[Stored data]
(** "%u: %#x%%" *)
Definition sample_format : list Z := [37; 117; 58; 32; 37; 35; 120; 37; 37].

Lemma printf_correct_witness :
  printf sample_junk ∅ (sample_format ++ [0]) 0 [14; 48879] sample_con
  = Some (9, emit [49; 52; 58; 32; 48; 48; 48; 48; 66; 69; 69; 70; 37] sample_con).
Proof.
  destruct (printf_correct sample_junk ∅ (fun _ => None) (sample_format ++ [0]) 0 sample_format [14; 48879]
    [49; 52; 58; 32; 48; 48; 48; 48; 66; 69; 69; 70; 37] sample_con) as (E & _).
  - done.
  - done.
  - apply sample_con_ok.
  - done.
  - split; [|done]. intros k ch E. pose proof (lookup_lt_Some _ _ _ E) as Hk. cbn [length sample_format] in Hk.
    rewrite Z.add_0_l. cbn [bget arr_buf]. rewrite arr_get_lookup, Nat2Z.id, lookup_app_l by (cbn; lia). split; [done|].
    assert (Hall : Forall (fun x => 0 < x < 256) sample_format) by (repeat constructor).
    rewrite Forall_lookup in Hall. by apply (Hall k).
  - done.
  - by repeat constructor.
  - by vm_compute.
  - exact E.
Defined.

About this task:
Write down again the exact lines running from the beginning of the data to the line containing "assert (Hall : Forall", with both ends included.

Answer for this exercise:
(** "%u: %#x%%" *)
Definition sample_format : list Z := [37; 117; 58; 32; 37; 35; 120; 37; 37].

Lemma printf_correct_witness :
  printf sample_junk ∅ (sample_format ++ [0]) 0 [14; 48879] sample_con
  = Some (9, emit [49; 52; 58; 32; 48; 48; 48; 48; 66; 69; 69; 70; 37] sample_con).
Proof.
  destruct (printf_correct sample_junk ∅ (fun _ => None) (sample_format ++ [0]) 0 sample_format [14; 48879]
    [49; 52; 58; 32; 48; 48; 48; 48; 66; 69; 69; 70; 37] sample_con) as (E & _).
  - done.
  - done.
  - apply sample_con_ok.
  - done.
  - split; [|done]. intros k ch E. pose proof (lookup_lt_Some _ _ _ E) as Hk. cbn [length sample_format] in Hk.
    rewrite Z.add_0_l. cbn [bget arr_buf]. rewrite arr_get_lookup, Nat2Z.id, lookup_app_l by (cbn; lia). split; [done|].
    assert (Hall : Forall (fun x => 0 < x < 256) sample_format) by (repeat constructor).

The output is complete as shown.